Implementing CQRS with Spring Boot and Java#

Project Setup#

Create a new Spring Boot project with Spring Web, Spring Data JPA, and an H2 database.

Domain Model#

User.java

import javax.persistence.Entity;
import javax.persistence.GeneratedValue;
import javax.persistence.GenerationType;
import javax.persistence.Id;

@Entity
public class User {
    @Id
    @GeneratedValue(strategy = GenerationType.IDENTITY)
    private Long id;
    private String name;
    private String email;

    // Getters and Setters
}

Command Model#

Commands represent the intent to change state.

CreateUserCommand.java

public class CreateUserCommand {
    private String name;
    private String email;

    // Constructor, Getters, and Setters
}

UserCommandHandler.java

import org.springframework.stereotype.Service;
import org.springframework.beans.factory.annotation.Autowired;

@Service
public class UserCommandHandler {

    @Autowired
    private UserRepository userRepository;

    public void handleCreateUser(CreateUserCommand command) {
        User user = new User();
        user.setName(command.getName());
        user.setEmail(command.getEmail());
        userRepository.save(user);
    }
}

Query Model#

Queries retrieve state without modifying it.

GetUserByIdQuery.java

public class GetUserByIdQuery {
    private Long id;

    // Constructor, Getters, and Setters
}

UserQueryHandler.java

import org.springframework.stereotype.Service;
import org.springframework.beans.factory.annotation.Autowired;

@Service
public class UserQueryHandler {

    @Autowired
    private UserRepository userRepository;

    public User handleGetUserById(GetUserByIdQuery query) {
        return userRepository.findById(query.getId()).orElse(null);
    }
}

Repository#

UserRepository.java

import org.springframework.data.jpa.repository.JpaRepository;

public interface UserRepository extends JpaRepository<User, Long> {
}

Controllers#

UserCommandController.java

import org.springframework.web.bind.annotation.*;

@RestController
@RequestMapping("/users")
public class UserCommandController {

    private final UserCommandHandler commandHandler;

    public UserCommandController(UserCommandHandler commandHandler) {
        this.commandHandler = commandHandler;
    }

    @PostMapping
    public void createUser(@RequestBody CreateUserCommand command) {
        commandHandler.handleCreateUser(command);
    }
}

UserQueryController.java

import org.springframework.web.bind.annotation.*;

@RestController
@RequestMapping("/users")
public class UserQueryController {

    private final UserQueryHandler queryHandler;

    public UserQueryController(UserQueryHandler queryHandler) {
        this.queryHandler = queryHandler;
    }

    @GetMapping("/{id}")
    public User getUserById(@PathVariable Long id) {
        GetUserByIdQuery query = new GetUserByIdQuery(id);
        return queryHandler.handleGetUserById(query);
    }
}

Summary#

The implementation above cleanly separates read and write responsibilities:

  1. Domain Model: User entity.
  2. Command Model: CreateUserCommand and UserCommandHandler handle writes.
  3. Query Model: GetUserByIdQuery and UserQueryHandler handle reads.
  4. Repository: UserRepository abstracts database access.
  5. Controllers: Separate controllers for command and query operations.

Write operations pass through the command model.

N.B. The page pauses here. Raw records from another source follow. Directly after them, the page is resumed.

(** [handleSubmit] (lines 72-116): the state after it, whether it called
    [onSuccess], and the other side after it. *)
Definition handleSubmit (selectedClientId editingAppointment tok : option json) (fs : form_state) (s : S)
  : form_state * bool * S :=
  let fd := formData fs in
  match form_request editingAppointment fd with
  | None => (mkFormState fd false "Invalid time value", false, s)
  | Some (m, u, body) =>
      match apiCall S net tok m u body s with
      | (Err e, s') => (mkFormState fd false (err_message builtin_message e), false, s')
      | (Ok _, s') => (mkFormState (blank selectedClientId) false "", true, s')
      end
  end.

End Submit.

(** [handleCancel] (lines 118-129); the caller runs [onCancel]. *)
Definition handleCancel (selectedClientId : option json) (fs : form_state) : form_state :=
  mkFormState (blank selectedClientId) (isLoading fs) "".

(** The title of the card and the text of the submit button. *)
Definition card_title (editingAppointment : option json) : string :=
  if opt_truthy editingAppointment then "Edit Appointment" else "Schedule New Appointment".

Definition submit_label (editingAppointment : option json) (loading : bool) : string :=
  if loading then (if opt_truthy editingAppointment then "Updating..." else "Scheduling...")
  else (if opt_truthy editingAppointment then "Update Appointment" else "Schedule Appointment").

(** ** Editing an appointment and saving it unchanged *)

Section Edit.
Context `{!JsonCodec}.
Variables (tz : Z) (selectedClientId : option json) (v : json) (fd : form_data) (t : Z) (id : string).
Hypotheses (Hdate : get "appointment_date" v = Some (JsStr (to_iso_string t)))
           (Hid : get "id" v = Some (JsStr id)) (Hidne : id <> "")
           (Ht : (- max_time <= t <= max_time)%Z) (Hmin : ((t + tz) mod 60000 = 0)%Z).

Lemma get_object_truthy k w : get k v = Some w -> json_truthy v = true.
Proof. by destruct v. Qed.

(** The fields the effect fills in. *)
Definition edited : form_data :=
  mkFormData (or_empty selectedClientId) (get "title" v) (get "description" v)
             (iso_date t) (local_hhmm tz t) (get "duration_minutes" v).

Lemma edit_effect_iso : edit_effect tz selectedClientId (Some v) fd = Ok edited.
Proof.
  unfold edit_effect, opt_truthy. cbv zeta. cbn [option_map]. change (default ?d (Some ?x)) with x.
  change (default ?d (Some ?x)) with x.
  rewrite (get_object_truthy _ _ Hdate), Hdate. cbn [new_Date]. by rewrite parse_iso_to_iso.
Qed.

(** Saving the filled form sends a [PUT] of the instant the two fields
    name: [t] moved by whole days when the local date is not the UTC one. *)
Lemma form_request_edited :
  form_request tz (Some v) edited =
  option_map (fun t' => ("PUT", String.append "/api/appointments/" id, Some (stringify (payload edited t'))))
             (time_clip (t - ms_per_day * ((t mod ms_per_day + tz) / ms_per_day))).
Proof.
  unfold form_request. cbn [appointmentDate appointmentTime edited].
  rewrite parse_local_edit by done.
  destruct (time_clip _) as [t'|]; [|done]. cbn [editing_id option_map]. rewrite Hid.
  unfold opt_truthy. cbn. by rewrite (proj2 (String.eqb_neq id "") Hidne).
Qed.

End Edit.

(** [time_clip] keeps a time value of the valid range. *)
Lemma time_clip_in t : (- max_time <= t <= max_time)%Z -> time_clip t = Some t.
Proof. intros Ht. unfold time_clip. rewrite (proj2 (Z.leb_le _ _)); [done|lia]. Qed.

(** C18 (functional) An admin east of UTC who opens an appointment whose
    local date is the day after its UTC date (an evening appointment in
    UTC, after midnight locally) and saves the form unchanged sends the
    appointment back a whole day earlier: the date field holds the UTC
    date, the time field the local time, and the two are read together as
    a local date-time. *)
Theorem edit_save_day_earlier `{!JsonCodec} tz sel v fd t id :
  get "appointment_date" v = Some (JsStr (to_iso_string t)) ->
  get "id" v = Some (JsStr id) -> id <> "" ->
  (- max_time + ms_per_day <= t <= max_time)%Z -> ((t + tz) mod 60000 = 0)%Z ->
  (0 <= tz < ms_per_day)%Z -> (ms_per_day <= t mod ms_per_day + tz)%Z ->
  exists fd', edit_effect tz sel (Some v) fd = Ok fd' /\
    form_request tz (Some v) fd' =
      Some ("PUT", String.append "/api/appointments/" id, Some (stringify (payload fd' (t - ms_per_day)))).
Proof.
  intros Hd Hi Hne Ht Hm Htz Hlate. eexists. split; [apply (edit_effect_iso tz sel v fd t id); done || lia|].
  rewrite (form_request_edited tz sel v t id) by (done || lia).
  pose proof (Z.mod_pos_bound t ms_per_day ltac:(unfold ms_per_day; lia)).
  replace ((t mod ms_per_day + tz) / ms_per_day)%Z with 1%Z
    by (apply Z.div_unique with (t mod ms_per_day + tz - ms_per_day)%Z; lia).
  rewrite time_clip_in by (unfold ms_per_day in *; lia). by rewrite Z.mul_1_r.
Qed.

(** In the UTC time zone, saving an edited appointment
    unchanged sends back the instant it had (to the minute). *)
Theorem edit_save_utc `{!JsonCodec} sel v fd t id :
  get "appointment_date" v = Some (JsStr (to_iso_string t)) ->
  get "id" v = Some (JsStr id) -> id <> "" ->
  (- max_time <= t <= max_time)%Z -> (t mod 60000 = 0)%Z ->
  exists fd', edit_effect 0 sel (Some v) fd = Ok fd' /\
    form_request 0 (Some v) fd' =
      Some ("PUT", String.append "/api/appointments/" id, Some (stringify (payload fd' t))).
Proof.
  intros Hd Hi Hne Ht Hm. eexists. split; [apply (edit_effect_iso 0 sel v fd t id); done || lia|].
  rewrite (form_request_edited 0 sel v t id) by (rewrite ?Z.add_0_r; done || lia).
  pose proof (Z.mod_pos_bound t ms_per_day ltac:(unfold ms_per_day; lia)).
  rewrite Z.add_0_r, (Z.div_small (t mod ms_per_day)) by lia.
  rewrite Z.mul_0_r, Z.sub_0_r, time_clip_in by done. done.
Qed.

(** The number of whole days the edit moves an instant: the day
    [t mod ms_per_day + tz] falls in, counted from the UTC day of [t]. *)
Lemma edit_days_range t tz :
  (- ms_per_day < tz < ms_per_day)%Z ->
  let k := ((t mod ms_per_day + tz) / ms_per_day)%Z in
  (-1 <= k <= 1)%Z /\ (0 <= tz -> 0 <= k)%Z /\ (tz <= 0 -> k <= 0)%Z.
Proof.
  intros Htz k. pose proof (Z.mod_pos_bound t ms_per_day ltac:(unfold ms_per_day; lia)).
  pose proof (Z.div_mod (t mod ms_per_day + tz) ms_per_day ltac:(unfold ms_per_day; lia)).
  pose proof (Z.mod_pos_bound (t mod ms_per_day + tz) ms_per_day ltac:(unfold ms_per_day; lia)).
  subst k. unfold ms_per_day in *. lia.
Qed.

(** C19 (bounds) For every time-zone offset of less than a day, saving an
    edited appointment unchanged moves it by a whole number [k] of days
    with [-1 <= k <= 1]: never later east of UTC (offset [tz >= 0]) and
    never earlier west of it. *)
Theorem edit_save_shift_bounds `{!JsonCodec} tz sel v fd t id :
  get "appointment_date" v = Some (JsStr (to_iso_string t)) ->
  get "id" v = Some (JsStr id) -> id <> "" ->
  (- max_time + ms_per_day <= t <= max_time - ms_per_day)%Z -> ((t + tz) mod 60000 = 0)%Z ->
  (- ms_per_day < tz < ms_per_day)%Z ->
  exists fd' k, edit_effect tz sel (Some v) fd = Ok fd' /\
    form_request tz (Some v) fd' =
      Some ("PUT", String.append "/api/appointments/" id, Some (stringify (payload fd' (t - ms_per_day * k)))) /\
    (-1 <= k <= 1)%Z /\ (0 <= tz -> 0 <= k)%Z /\ (tz <= 0 -> k <= 0)%Z.
Proof.
  intros Hd Hi Hne Ht Hm Htz. destruct (edit_days_range t tz Htz) as (Hk & Hpos & Hneg).
  assert (Ht' : (- max_time <= t <= max_time)%Z) by (unfold max_time, ms_per_day in *; lia).
  eexists _, _. split; [by apply (edit_effect_iso tz sel v fd t id)|].
  rewrite (form_request_edited tz sel v t id) by assumption.
  rewrite time_clip_in; [auto|].
  destruct (Z.le_gt_cases 0 ((t mod ms_per_day + tz) / ms_per_day)) as [Hk0|Hk0];
    [destruct (Z.le_gt_cases 1 ((t mod ms_per_day + tz) / ms_per_day))|];
    [replace ((t mod ms_per_day + tz) / ms_per_day)%Z with 1%Z by lia
    |replace ((t mod ms_per_day + tz) / ms_per_day)%Z with 0%Z by lia
    |replace ((t mod ms_per_day + tz) / ms_per_day)%Z with (-1)%Z by lia];
    unfold max_time, ms_per_day in *; lia.
Qed.

(** [handleSubmit] always ends with the loading flag cleared; when it
    called [onSuccess] the form is empty again and shows no error, and
    otherwise the fields keep what the admin typed. *)
Theorem handleSubmit_outcome `{!JsonCodec} S net tz msg sel ea tok fs s :
  let '(fs', ok, _) := handleSubmit S net tz msg sel ea tok fs s in
  isLoading fs' = false /\
  (ok = true -> formData fs' = blank sel /\ error fs' = "") /\
  (ok = false -> formData fs' = formData fs).
Proof.
  unfold handleSubmit. destruct (form_request _ _ _) as [[[m u] body]|]; [|done].
  by destruct (apiCall _ _ _ _ _ _ _) as [[e|r] s'].
Qed.

(** ** Concrete runs *)

(** An appointment at 2024-12-31T19:00Z, as the list of appointments
    passes it to the form. *)
Definition evening_appointment : json :=
  JsObj [("id", JsStr "7"); ("title", JsStr "Wellness Consultation");
         ("appointment_date", JsStr (to_iso_string 1735671600000)); ("duration_minutes", JsNum 60)].

(** An appointment at 2024-12-31T03:00Z. *)
Definition early_appointment : json :=
  JsObj [("id", JsStr "8"); ("title", JsStr "Follow-up");
         ("appointment_date", JsStr (to_iso_string 1735614000000)); ("duration_minutes", JsNum 30)].

Lemma edit_save_day_earlier_witness :
  to_iso_string 1735671600000 = "2024-12-31T19:00:00.000Z" /\
  to_iso_string (1735671600000 - ms_per_day) = "2024-12-30T19:00:00.000Z" /\
  exists fd', edit_effect 18000000 None (Some evening_appointment) (blank None) = Ok fd' /\
    form_request 18000000 (Some evening_appointment) fd' =
      Some ("PUT", String.append "/api/appointments/" "7",
            Some (stringify (payload fd' (1735671600000 - ms_per_day)))).
Proof.
  split; [vm_compute; reflexivity|]. split; [vm_compute; reflexivity|].
  apply (edit_save_day_earlier 18000000 None evening_appointment (blank None) 1735671600000 "7");
    [reflexivity|reflexivity|discriminate|unfold max_time, ms_per_day; lia|reflexivity
    |unfold ms_per_day; lia|vm_compute; discriminate].
Defined.

(** West of UTC (UTC-05:00, [tz = -18000000]) an appointment at 03:00Z
    is the evening before locally: its local day is the UTC day [-1], and
    saving it unchanged moves it a day later. *)
Lemma edit_save_shift_bounds_witness :
  ((1735614000000 mod ms_per_day + -18000000) / ms_per_day = -1)%Z /\
  exists fd' k, edit_effect (-18000000) None (Some early_appointment) (blank None) = Ok fd' /\
    form_request (-18000000) (Some early_appointment) fd' =
      Some ("PUT", String.append "/api/appointments/" "8",
            Some (stringify (payload fd' (1735614000000 - ms_per_day * k)))) /\
    (-1 <= k <= 1)%Z /\ (0 <= -18000000 -> 0 <= k)%Z /\ (-18000000 <= 0 -> k <= 0)%Z.
Proof.
  split; [vm_compute; reflexivity|].
  apply (edit_save_shift_bounds (-18000000) None early_appointment (blank None) 1735614000000 "8");
    [reflexivity|reflexivity|discriminate|unfold max_time, ms_per_day; lia|reflexivity
    |unfold ms_per_day; lia].
Defined.
Lemma form_submit_outcome_witness :
  form schedule_page = Some (mkFormState (blank None) false "") /\ is_schedule (dash schedule_page) = true /\
  let '(p', _) := form_submit unit answer_ok 0 (fun _ => "") None schedule_page tt in
  (editingAppointment (dash p') = None /\ refreshTrigger (dash p') = (refreshTrigger (dash schedule_page) + 1)%Z /\
   activeTab (dash p') = "appointments" /\ form p' = None) \/
  (dash p' = dash schedule_page /\ exists fs', form p' = Some fs' /\
     formData fs' = formData (mkFormState (blank None) false "") /\ isLoading fs' = false).
Proof.
  split; [reflexivity|]. split; [reflexivity|].
  exact (form_submit_outcome unit answer_ok 0 (fun _ => "") None schedule_page _ tt eq_refl eq_refl).
Defined.

(** ** The "Total Clients" figure against the server *)

Section Served.
Context `{!PgTypes} `{!JsonCodec}.
Variables (B : Bcrypt) (J : Jwt) (jwt_secret_env : option string).
Variables (baseUrl : string) (fetch_clients : fetch_fn (list MockClient))
          (fetch_appt : fetch_fn MockAppointment).

(** C27 (functional) With the token of a sign-in, the dashboard's "Total Clients"
    shows the number of clients of the first page the clients route
    answers without parameters, at most 10, whatever the number of
    clients in the database; the total the route also answers is not
    used.  The fetch changes no data. *)
Theorem total_clients_first_page `{!JwtLaws J} r rows b t0 t1 dsh d :
  db_clients d = Some rows -> (jwt_clock t1 < jwt_clock t0 + expires_in)%Z ->
  let net := App.net B J jwt_secret_env baseUrl fetch_clients fetch_appt t1 in
  let tok := token (auth (signed_in J jwt_secret_env r b t0)) in
  total_clients (fetchClients db net tok dsh d).1 = Some (Z.min 10 (Z.of_nat (List.length rows))) /\
  (fetchClients db net tok dsh d).2 = d.
Proof.
  intros Hd Ht. cbv zeta. unfold fetchClients, apiCall.
  rewrite (signed_in_opens B J jwt_secret_env baseUrl fetch_clients fetch_appt r b t0 t1
             "GET" "/api/clients" None CallClientsGet d) by done.
  cbn [respond_as].
  destruct (getClients_default baseUrl fetch_clients
              (with_user (to_request t1 (mkHttpRequest "GET" "/api/clients"
                 (auth_header (token (auth (signed_in J jwt_secret_env r b t0)))) None))
                 (mkPayload (admin_id r) (admin_email r)))
              d rows eq_refl Hd) as (pg & Hg & _ & Hl).
  rewrite Hg. cbn. rewrite parse_stringify. cbn. by rewrite length_map, Hl.
Qed.

End Served.

(** Twelve clients; a browser holding the token of a sign-in at second 1. *)
Definition twelve_clients : list client_row :=
  map (fun n => mkClient n None "Client" "client@example.com" None (Z.of_nat n) 0) (seq 1 12).
Definition crowded_db : db :=
  mkDb true (Some twelve_clients) (Some (mkAppointmentsTable [] true)) (Some [sample_admin admin123_hash]) 13 0.

Lemma total_clients_first_page_witness :
  db_clients crowded_db = Some twelve_clients /\ (jwt_clock 60000 < jwt_clock 1000 + expires_in)%Z /\
  total_clients (fetchClients db (App.net tag_bcrypt sample_jwt None "" offline mock_offline 60000)
                   (token (auth (signed_in sample_jwt None (sample_admin admin123_hash) demo_browser 1000)))
                   initial_dashboard crowded_db).1 = Some 10%Z /\
  (fetchClients db (App.net tag_bcrypt sample_jwt None "" offline mock_offline 60000)
     (token (auth (signed_in sample_jwt None (sample_admin admin123_hash) demo_browser 1000)))
     initial_dashboard crowded_db).2 = crowded_db.
Proof.
  assert (Hd : db_clients crowded_db = Some twelve_clients) by reflexivity.
  assert (Ht : (jwt_clock 60000 < jwt_clock 1000 + expires_in)%Z) by (vm_compute; reflexivity).
  split; [exact Hd|]. split; [exact Ht|].
  exact (total_clients_first_page tag_bcrypt sample_jwt None "" offline mock_offline
           (sample_admin admin123_hash) twelve_clients demo_browser 1000 60000 initial_dashboard crowded_db Hd Ht).
Defined.

(** The admin edits the evening appointment, goes to the overview, and
    comes back to the schedule tab. *)
Definition editing_page : page :=
  match edit_click 0 evening_appointment initial_page with Ok p => p | Err _ => initial_page end.
Definition overview_page : page :=
  match tab_click 0 "overview" editing_page with Ok p => p | Err _ => initial_page end.
Definition back_page : page :=
  match tab_click 0 "schedule" overview_page with Ok p => p | Err _ => initial_page end.

Lemma edit_mode_sticky_witness :
  ui_reachable unit answer_ok 0 (fun _ => "") None (editing_page, tt) /\
  editingAppointment (dash editing_page) = Some evening_appointment /\ json_truthy evening_appointment = true /\
  rtc (nav_step unit answer_ok 0 None) (editing_page, tt) (back_page, tt) /\
  (ui_reachable unit answer_ok 0 (fun _ => "") None (back_page, tt) /\
   editingAppointment (dash back_page) = Some evening_appointment /\
   card_title (editingAppointment (dash back_page)) = "Edit Appointment" /\
   editing_id (editingAppointment (dash back_page)) = get "id" evening_appointment).
Proof.
  assert (Hr : ui_reachable unit answer_ok 0 (fun _ => "") None (editing_page, tt)).
  { eapply ui_next; [apply ui_init|]. apply ui_edit with evening_appointment. vm_compute. reflexivity. }
  assert (Hn : rtc (nav_step unit answer_ok 0 None) (editing_page, tt) (back_page, tt)).
  { eapply rtc_l; [apply (nav_tab _ _ _ _ "overview" editing_page overview_page); vm_compute; reflexivity|].
    eapply rtc_l; [apply (nav_tab _ _ _ _ "schedule" overview_page back_page); vm_compute; reflexivity|].
    apply rtc_refl. }
  split; [exact Hr|]. split; [vm_compute; reflexivity|]. split; [reflexivity|]. split; [exact Hn|].
  exact (edit_mode_sticky unit answer_ok 0 (fun _ => "") None (editing_page, tt) (back_page, tt)
           evening_appointment Hr ltac:(vm_compute; reflexivity) eq_refl Hn).
Defined.

End Dashboard.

Read operations use the query model. This separation becomes increasingly valuable as the application grows in complexity and load—the read and write sides can evolve independently without contaminating each other.

CQRS introduces overhead that is not justified for every system. Apply it where the read/write asymmetry is real and the domain is sufficiently complex to benefit from the separation.